Widacki powiedział, że stowarzyszenie ma "jednoczyć ludzi o różnych poglądach i pokazywać, że ludzie różnych opcji politycznych, różnych poglądów mogą współpracować przy realizacji jakichś pożytecznych celów". Podkreślił, że Ruch na Rzecz Demokracji ma być stowarzyszeniem obywatelskim.
Według Widackiego, stowarzyszenie nie jest - jak spekulowały media - początkiem ruchu politycznego pod egidą Kwaśniewskiego i Olechowskiego, ani też nie chodzi o "rewitalizację lewicy". Jeżeli przedstawicielem lewicy jest Lech Wałęsa i Tadeusz Mazowiecki, to tu dyskusja się kończy - powiedział.
Celem stowarzyszenia - jak poinformował Widacki - jest "ożywienie debaty publicznej w Polsce". Zapowiedział, że z inicjatywy Ruchu na Rzecz Demokracji na najbliższym czasie odbędą się debaty poświęcone edukacji, służbie zdrowia oraz wymiarowi sprawiedliwości. Do każdej takiej debaty tematycznej chcemy zaprosić wszystkich byłych ministrów od 1989 roku oraz aktualnych polityków wszystkich opcji politycznych - powiedział.

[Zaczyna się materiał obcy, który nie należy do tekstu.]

(** * APIClient: the retrying HTTP client of [src/api/client.py]

    A shallow embedding of the class [APIClient] and of the parts of its
    two collaborators that decide its behaviour: the [tenacity] retry
    controller configured by the [@retry] decorator, and the [httpx]
    notions the code tests against (exception classes, header lookup,
    [is_success]).

    Python strings are [string]; integers and seconds are [Z]; the
    objects handed around ([dict], [list], [None], ...) are values of
    [pyval]; the mutable client is a record threaded explicitly; calls
    that touch the outside (the transport, the logger, the clock, the
    back-off sleep) run in a state-and-exception monad over a [world]
    that records what happened.

    Left out: [close], which only releases the connection pool; the
    headers [httpx] adds by itself ([Accept-Encoding], [Connection],
    [Content-Length]); fractions of a second. *)

From Stdlib Require Import String Ascii List ZArith Bool Lia.
From Stdlib Require Import DecimalString.
Import ListNotations.

Local Open Scope list_scope.
Local Open Scope string_scope.
Local Open Scope Z_scope.

(* ===================================================================== *)
(** ** Python string methods used by the client *)
(* ===================================================================== *)

Module PyStr.

(** [c in chars] for a one-character string [c]. *)
Definition in_chars (c : ascii) (chars : string) : bool :=
  existsb (Ascii.eqb c) (list_ascii_of_string chars).

(** [s.startswith(p)]. *)
Fixpoint startswith (p s : string) : bool :=
  match p, s with
  | EmptyString, _ => true
  | String a p', String b s' => Ascii.eqb a b && startswith p' s'
  | String _ _, EmptyString => false
  end.

(** [s.startswith((p1, ..., pn))]: a tuple of prefixes. *)
Definition startswith_any (ps : list string) (s : string) : bool :=
  existsb (fun p => startswith p s) ps.

(** [s.endswith(suf)]: some tail of [s] is [suf]. *)
Fixpoint endswith (suf s : string) : bool :=
  String.eqb suf s ||
  match s with
  | EmptyString => false
  | String _ s' => endswith suf s'
  end.

(** [s.lstrip(chars)]: drop the leading characters that occur in [chars]. *)
Fixpoint lstrip (chars s : string) : string :=
  match s with
  | EmptyString => EmptyString
  | String c s' => if in_chars c chars then lstrip chars s' else s
  end.

(** [s.rstrip(chars)]: drop the trailing characters that occur in [chars]. *)
Fixpoint rstrip (chars s : string) : string :=
  match s with
  | EmptyString => EmptyString
  | String c s' =>
      match rstrip chars s' with
      | EmptyString => if in_chars c chars then EmptyString
                       else String c EmptyString
      | String d t => String c (String d t)
      end
  end.

Definition upper_ascii (c : ascii) : ascii :=
  let n := nat_of_ascii c in
  if (Nat.leb 97 n && Nat.leb n 122)%bool then ascii_of_nat (n - 32) else c.

Definition lower_ascii (c : ascii) : ascii :=
  let n := nat_of_ascii c in
  if (Nat.leb 65 n && Nat.leb n 90)%bool then ascii_of_nat (n + 32) else c.

Fixpoint map_string (f : ascii -> ascii) (s : string) : string :=
  match s with
  | EmptyString => EmptyString
  | String c s' => String (f c) (map_string f s')
  end.

(** [s.upper()] and [s.lower()] on ASCII text. *)
Definition upper : string -> string := map_string upper_ascii.
Definition lower : string -> string := map_string lower_ascii.

(** [sep.join(items)]. *)
Fixpoint join (sep : string) (items : list string) : string :=
  match items with
  | [] => ""
  | [x] => x
  | x :: rest => x ++ sep ++ join sep rest
  end.

(** [n * "c"]: a run of [n] copies of one character. *)
Fixpoint run (c : ascii) (n : nat) : string :=
  match n with
  | O => EmptyString
  | S k => String c (run c k)
  end.

(** Truth value of a string: non-empty. *)
Definition truthy (s : string) : bool :=
  match s with EmptyString => false | String _ _ => true end.

End PyStr.

(* ===================================================================== *)
(** ** Python values *)
(* ===================================================================== *)

(** The values that travel through [data], [params], the extra keyword
    options and the decoded JSON body. *)
#[warnings="-register-all"]
Inductive pyval : Type :=
| PNone
| PBool (b : bool)
| PInt (n : Z)
| PStr (s : string)
| PList (items : list pyval)
| PDict (items : list (string * pyval)).

(** [isinstance(v, (dict, list))]. *)
Definition is_dict_or_list (v : pyval) : bool :=
  match v with
  | PDict _ | PList _ => true
  | _ => false
  end.

(** [v is not None]. *)
Definition is_not_none (v : pyval) : bool :=
  match v with
  | PNone => false
  | _ => true
  end.

(** [repr(v)].  A string is shown between single quotes, which is what
    Python prints when the text holds no quote, backslash or control
    character. *)
Fixpoint py_repr (v : pyval) : string :=
  match v with
  | PNone => "None"
  | PBool true => "True"
  | PBool false => "False"
  | PInt n => NilZero.string_of_int (Z.to_int n)
  | PStr s => "'" ++ s ++ "'"
  | PList items => "[" ++ PyStr.join ", " (map py_repr items) ++ "]"
  | PDict items =>
      "{" ++ PyStr.join ", "
               (map (fun kv => match kv with
                               | (k, x) => "'" ++ k ++ "': " ++ py_repr x
                               end) items) ++ "}"
  end.

(** [str(v)]: a string is itself, everything else prints as its [repr]. *)
Definition py_str (v : pyval) : string :=
  match v with
  | PStr s => s
  | _ => py_repr v
  end.

(* ===================================================================== *)
(** ** Header collections *)
(* ===================================================================== *)

(** A Python [dict] with string keys and values, in insertion order. *)
Definition pydict := list (string * string).

Module PyDict.

(** [d[k] = v]: overwrite in place, or append a new key. *)
Fixpoint set (k v : string) (d : pydict) : pydict :=
  match d with
  | [] => [(k, v)]
  | (k', v') :: d' =>
      if String.eqb k k' then (k', v) :: d' else (k', v') :: set k v d'
  end.

(** [d.update(other)]. *)
Definition update (d other : pydict) : pydict :=
  fold_left (fun acc kv => set (fst kv) (snd kv) acc) other d.

(** Truth value of a dict: non-empty. *)
Definition truthy (d : pydict) : bool :=
  match d with [] => false | _ :: _ => true end.

End PyDict.

(** [httpx.Headers]: an ordered multi-map whose keys compare without
    regard to case.  Each entry keeps the key as written. *)
Definition Headers := list (string * string).

Module Hdr.

Definition same_key (k k' : string) : bool :=
  String.eqb (PyStr.lower k) (PyStr.lower k').

(** The values stored under [key], in order. *)
Definition values (key : string) (h : Headers) : list string :=
  map snd (filter (fun kv => same_key key (fst kv)) h).

(** [key in h]. *)
Definition mem (key : string) (h : Headers) : bool :=
  existsb (fun kv => same_key key (fst kv)) h.

(** [h.get(key, default)]: the values under [key] joined by [", "]. *)
Definition get (key default : string) (h : Headers) : string :=
  match values key h with
  | [] => default
  | vs => PyStr.join ", " vs
  end.

(** Lookup as an option, for statements. *)
Definition lookup (key : string) (h : Headers) : option string :=
  match values key h with
  | [] => None
  | vs => Some (PyStr.join ", " vs)
  end.

(** Remove every entry stored under [key]. *)
Definition remove (key : string) (h : Headers) : Headers :=
  filter (fun kv => negb (same_key key (fst kv))) h.

(** [h[key] = value]: the first entry under [key] is replaced in place
    and its duplicates are dropped; a new key is appended. *)
Fixpoint set (key value : string) (h : Headers) : Headers :=
  match h with
  | [] => [(key, value)]
  | (k, v) :: h' =>
      if same_key key k then (key, value) :: remove key h'
      else (k, v) :: set key value h'
  end.

(** [h.update(other)]: keys of [other] are removed from [h], then the
    entries of [other] are appended. *)
Definition update (h other : Headers) : Headers :=
  (filter (fun kv => negb (mem (fst kv) other)) h ++ other)%list.

(** [Headers(d)] for a dict [d]. *)
Definition of_dict (d : pydict) : Headers := d.

(** The distinct lower-cased keys, in order of first occurrence. *)
Fixpoint keys (h : Headers) : list string :=
  match h with
  | [] => []
  | (k, _) :: h' => PyStr.lower k :: List.filter (fun k' => negb (String.eqb k' (PyStr.lower k))) (keys h')
  end.

(** [dict(h)]. *)
Definition to_dict (h : Headers) : pydict :=
  map (fun k => (k, get k "" h)) (keys h).

End Hdr.

(* ===================================================================== *)
(** ** Exceptions *)
(* ===================================================================== *)

(** The exception classes that can reach the client: those of
    [httpx/_exceptions.py] and the built-in ones they derive from.  All
    of them derive from [Exception], which is what the [except Exception]
    clauses of the client catch.  The signals that derive from
    [BaseException] only ([KeyboardInterrupt], [CancelledError]) and
    tenacity's own [TryAgain], which the client never raises, are not
    part of the model. *)
Inductive exc_class : Type :=
| Exception
| RuntimeError | TypeError | ValueError | JSONDecodeError
| HTTPError
| RequestError
| TransportError
| TimeoutException
| ConnectTimeout | ReadTimeout | WriteTimeout | PoolTimeout
| NetworkError
| ConnectError | ReadError | WriteError | CloseError
| ProtocolError
| LocalProtocolError | RemoteProtocolError
| ProxyError
| UnsupportedProtocol
| DecodingError
| TooManyRedirects
| HTTPStatusError
| InvalidURL
| CookieConflict
| StreamError.

Scheme Equality for exc_class.

(** The base class of each class ([None] above [Exception]). *)
Definition base_class (c : exc_class) : option exc_class :=
  match c with
  | Exception => None
  | RuntimeError | TypeError | ValueError => Some Exception
  | JSONDecodeError => Some ValueError
  | HTTPError => Some Exception
  | RequestError | HTTPStatusError => Some HTTPError
  | TransportError | DecodingError | TooManyRedirects => Some RequestError
  | TimeoutException | NetworkError | ProtocolError
  | ProxyError | UnsupportedProtocol => Some TransportError
  | ConnectTimeout | ReadTimeout | WriteTimeout | PoolTimeout =>
      Some TimeoutException
  | ConnectError | ReadError | WriteError | CloseError => Some NetworkError
  | LocalProtocolError | RemoteProtocolError => Some ProtocolError
  | InvalidURL | CookieConflict => Some Exception
  | StreamError => Some RuntimeError
  end.

(** [issubclass(c, d)], by walking up from [c]; the hierarchy is six
    levels deep. *)
Fixpoint issubclass_upto (depth : nat) (c d : exc_class) : bool :=
  exc_class_beq c d ||
  match depth with
  | O => false
  | S k => match base_class c with
           | Some b => issubclass_upto k b d
           | None => false
           end
  end.

Definition issubclass : exc_class -> exc_class -> bool := issubclass_upto 6.

(** A raised exception: its class and its message ([str(e)]). *)
Record exc : Type := mk_exc { exc_type : exc_class; exc_msg : string }.

(** [isinstance(e, d)] and [isinstance(e, (d1, ..., dn))]. *)
Definition isinstance (e : exc) (d : exc_class) : bool :=
  issubclass (exc_type e) d.

Definition isinstance_any (e : exc) (ds : list exc_class) : bool :=
  existsb (isinstance e) ds.

(** What the caller of a function decorated with [@retry] can see raised:
    the exception of an attempt re-raised as it is, or tenacity's
    [RetryError], whose [last_attempt] holds the exception of the final
    attempt (also set as its [__cause__]). *)
Inductive raised : Type :=
| Propagated (e : exc)
| RetryError (last_attempt : exc).

(* ===================================================================== *)
(** ** Requests, responses and the world *)
(* ===================================================================== *)

(** A value among the keyword arguments given to [httpx]: a Python
    value, or the dictionary of per-call headers. *)
Inductive kwarg : Type :=
| KwValue (v : pyval)
| KwHeaders (h : pydict).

Widacki zapowiedział, że w ciągu tygodnia stowarzyszenie złoży wniosek o rejestrację.
Uczestnicy sobotniego zebrania wyrazili poparcie dla działań lekarzy i pielęgniarek. Reakcje władz państwowych na protesty służby zdrowia uznali za "nieodpowiedzialne i przypominające manipulacje strony rządowej w rokowaniach z NSZZ 'Solidarność w latach 1980 - 1981'". Sprzeciwili się też "próbom ograniczenia niezawisłości sędziowskiej oraz irracjonalnej polityce karnej skierowanej (...) na efekt propagandowy."